Con il giusto pensiero il discepolo che nel frattempo ha sviluppato le potenti lenti della concentrazione, punta la sua attenzione su se stesso e con la meditazione introspettiva fa uno studio

analitico della natura, prima della materia, poi della mente e delle caratteristiche mentali. Egli sente (e a volte anche vede) i kalápa nel loro vero stato. Egli comincia cosi a realizzare che náma e rúpa, la mente e la materia, sono in un cambiamento continuo, impermanenti ed effimeri. E man mano che cresce la sua capacità di concentrazione, egli vedrà in modo sempre più vivido la natura delle forze che sono in lui. Non potrà più sottrarsi all'impressione che i cinque aggregati non sono altro che sofferenza al-l'interno della legge di causa ed effetto. Alla fine raggiungerà la convinzione che tutto è sofferenza, sia all'interno che all'esterno, e che non esiste alcun Io.

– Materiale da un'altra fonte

Lemma setWasmTableEntry_inv i g st r st' :
  setWasmTableEntry i g st = (r, st') ->
  match r with
  | Ok _ =>
      table_accepts g = true /\ (i < length (wasmTable st))%nat /\
      st' = set_wasmTable (<[i := Some g]> (wasmTable st)) st
  | Throw e =>
      st' = st /\ (e = TypeError <-> table_accepts g = false)
  end.
Proof.
  destruct (setWasmTableEntry_cases i g st)
    as [(Hacc & Hlt & ->)|[(Hacc & ->)|(Hacc & Hge & ->)]];
    intros H; inversion H; subst; clear H; auto.
  - split; [reflexivity|]. split; auto.
  - split; [reflexivity|]. split; [discriminate | congruence].
Qed.

Lemma convertJsFunctionToWasm_inv cfg host f sig st r st' :
  convertJsFunctionToWasm cfg host f sig st = (r, st') ->
  wasmTable st' = wasmTable st /\
  wasmTable_maximum st' = wasmTable_maximum st /\
  freeTableIndexes st' = freeTableIndexes st /\
  functionsInTableMap st' = functionsInTableMap st /\
  match r with
  | Ok g => g = f /\ st' = st \/ g = Wrapper (instances st)
  | Throw _ => st' = st
  end.
Proof.
  destruct (convertJsFunctionToWasm_cases cfg host f sig st)
    as [->|[(_ & ->)|(e & ->)]];
    intros H; inversion H; subst; clear H; fields; auto 10.
Qed.

Lemma assert_inv cfg cond text (st : State) r st' :
  lift (assert cfg cond text) st = (r, st') -> st' = st.
Proof.
  destruct (assert_cases cfg cond text st) as [[_ ->]|(_ & _ & ->)];
    intros H; inversion H; auto.
Qed.

(** Placing the callable in the acquired slot, directly or through a
    trampoline. *)
Lemma place_inv cfg host f sig k s2 r s3 :
  try_catch (setWasmTableEntry k f)
    (fun err =>
       match err with
       | TypeError =>
           lift (assert cfg (bool_decide (sig <> None))
                   (Some ("Missing signature argument to addFunction: "
                            +:+ show_callable host f))) ;;
           let* wrapped := convertJsFunctionToWasm cfg host f sig in
           setWasmTableEntry k wrapped
       | _ => throw err
       end) s2 = (r, s3) ->
  wasmTable_maximum s3 = wasmTable_maximum s2 /\
  freeTableIndexes s3 = freeTableIndexes s2 /\
  functionsInTableMap s3 = functionsInTableMap s2 /\
  match r with
  | Ok _ =>
      exists g,
        (k < length (wasmTable s2))%nat /\
        table_accepts g = true /\
        (g = f \/ table_accepts f = false /\ g = Wrapper (instances s2)) /\
        wasmTable s3 = <[k := Some g]> (wasmTable s2)
  | Throw _ => wasmTable s3 = wasmTable s2
  end.
Proof.
  unfold try_catch.
  destruct (setWasmTableEntry k f s2) as [[[]|e] s4] eqn:Hset.
  - intros H. inversion H; subst. clear H.
    apply setWasmTableEntry_inv in Hset as (Hacc & Hlt & ->). fields.
    repeat split; auto. exists f. auto.
  - apply setWasmTableEntry_inv in Hset as [-> Hty].
    destruct e; unfold throw;
      try solve [intros H; inversion H; subst; auto].
    intros H.
    apply bind_inv in H as [([] & s5 & Hassert & H1)|(e & Hassert & ->)];
      apply assert_inv in Hassert; subst; auto.
    apply bind_inv in H1 as [(g & s6 & Hconv & H2)|(e & Hconv & ->)];
      apply convertJsFunctionToWasm_inv in Hconv
        as (Ht6 & Hmax6 & Hfree6 & Hmap6 & Hg); auto.
    destruct r as [[]|e].
    + apply setWasmTableEntry_inv in H2 as (Hacc & Hlt & ->). fields.
      rewrite Ht6 in *. repeat split; auto. exists g. repeat split; auto.
      destruct Hg as [[-> _] | ->]; [left; reflexivity|].
      right. split; [apply Hty|]; reflexivity.
    + apply setWasmTableEntry_inv in H2 as [-> _]. auto.
Qed.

Comincia allora a desiderare uno stato al di là della sofferenza. Essendo finalmente uscito dalla sofferenza, egli passerà dallo stato mondano a uno sovramondano ed entrerà nella corrente di sotápañña, il primo dei quattro stadi degli ariya (persone nobili). Sarà allora libero dall'errato concetto dell'esistenza di un Io, dai dubbi sul cammino della liberazione e dall'attaccamento a riti e cerimonie. Il secondo stadio è quello di sakadágámì, in cui la bramosia dei sensi e la malevolenza saranno molto attenuati. Quando si arriva al terzo stadio di anágámi ogni tipo di passione o ira sarà cessato. Lo stato di arahant, di persona completamente liberata, è lo scopo finale. Ogni nobile persona può sperimentare cosa sia il nibbána, nella sua vita, ogni volta che lo voglia, entrando nello stadio fruitivo di sotápañña, e negli altri stadi, che gli daranno la pace nibbanica interiore. Questa pace interiore identificata col nibbána non ha confronti perché è al di là del mondo sensoriale.

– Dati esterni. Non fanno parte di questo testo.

(** * file_catalog: the metadata consistency engine

    A shallow embedding of [file_catalog/mongo.py] (the [Mongo] store
    wrapper) and of the API handlers of [file_catalog/server.py], with the
    properties of the catalog stated over them.

    Documents are Python dicts: finite maps from field names to JSON
    values.  The MongoDB collections are lists of documents in natural
    (insertion) order.  Handlers are computations in a state-and-exception
    monad over the three collections; the [catch_error] decorator turns a
    raised exception into the handler's error response. *)

From Stdlib Require Import ZArith Ascii.
From stdpp Require Import base option list strings pretty gmap fin_maps.

Local Open Scope Z_scope.

(** ** JSON values *)

(** The values a document field can hold.  [VObjectId] is the store's row
    identifier type; objects nested inside a document keep their fields in
    order, as BSON does. *)
#[local] Unset Elimination Schemes.
Inductive value : Type :=
| VNull
| VBool (b : bool)
| VInt (z : Z)
| VStr (s : string)
| VObjectId (n : Z)
| VList (l : list value)
| VObj (fields : list (string * value)).
#[local] Set Elimination Schemes.

Global Instance value_inhabited : Inhabited value := populate VNull.

Fixpoint value_eqb (x y : value) {struct x} : bool :=
  match x, y with
  | VNull, VNull => true
  | VBool a, VBool b => bool_decide (a = b)
  | VInt a, VInt b => bool_decide (a = b)
  | VStr a, VStr b => bool_decide (a = b)
  | VObjectId a, VObjectId b => bool_decide (a = b)
  | VList l1, VList l2 =>
      (fix go (l1 l2 : list value) {struct l1} : bool :=
         match l1, l2 with
         | [], [] => true
         | a :: l1, b :: l2 => value_eqb a b && go l1 l2
         | _, _ => false
         end) l1 l2
  | VObj f1, VObj f2 =>
      (fix go (l1 l2 : list (string * value)) {struct l1} : bool :=
         match l1, l2 with
         | [], [] => true
         | (k1, a) :: l1, (k2, b) :: l2 =>
             bool_decide (k1 = k2) && value_eqb a b && go l1 l2
         | _, _ => false
         end) f1 f2
  | _, _ => false
  end.
(** An append of observations of listed locations keeps a database
    consistent. *)
Lemma append_facts_consistent (d d' : database) (rows : list (weather_rec (option Z))) :
  consistent d ->
  Forall (fun r => In (location_id r) (dim_ids d)) rows ->
  append_facts d rows = Ok d' ->
  consistent d'.
Proof.
  intros (Hdim & Hfact & Href) Hrows Happ. unfold append_facts in Happ.
  unfold consistent, dim_ids, fact_ids, fact_locations in *.
  destruct (fact_weather d) as [t|] eqn:Et.
  - destruct (fw_declared t && has_nat rows); [discriminate |].
    injection Happ as <-. cbn [dim_location fact_weather fw_rows].
    split; [exact Hdim |]. split.
    + rewrite map_app. apply NoDup_app. split; [exact Hfact |].
      split; [| apply number_rows_ids_NoDup].
      intros i Hi Hnew. apply list_elem_of_In in Hi. apply list_elem_of_In in Hnew.
      apply number_rows_ids_from in Hnew. apply next_id_above in Hi.
      exact (Z.lt_irrefl _ (Z.lt_le_trans _ _ _ Hi Hnew)).
    + intros i Hi. rewrite map_app, number_rows_locations in Hi.
      apply in_app_or in Hi as [Hi | Hi]; [apply Href; exact Hi |].
      apply in_map_iff in Hi as (r & <- & Hr).
      exact (proj1 (List.Forall_forall _ _) Hrows r Hr).
  - injection Happ as <-. cbn [dim_location fact_weather fw_rows].
    split; [exact Hdim |]. split; [apply number_rows_ids_NoDup |].
    intros i Hi. rewrite number_rows_locations in Hi.
    apply in_map_iff in Hi as (r & <- & Hr).
    exact (proj1 (List.Forall_forall _ _) Hrows r Hr).
Qed.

Signore e signori, ancora un'ultima parola: ho parlato solo degli aspetti fondamentali del Buddhismo, ma con il poco tempo che avevo a disposizione spero di aver fatto del mio meglio. Se vorrete raggiungere quello stadio di purezza mentale con una luce di fronte a voi, o arrivare a piacimento a uno stadio di assorbimento mentale, stadi che sono all'interno dei confini della vostra religione, o arrivare a fare esperienza della pace interiore del nibbána, sarò lieto di offrirvi qualsiasi aiuto desiderate. Esprimo nuovamente la mia gratitudine per il vostro paziente ascolto.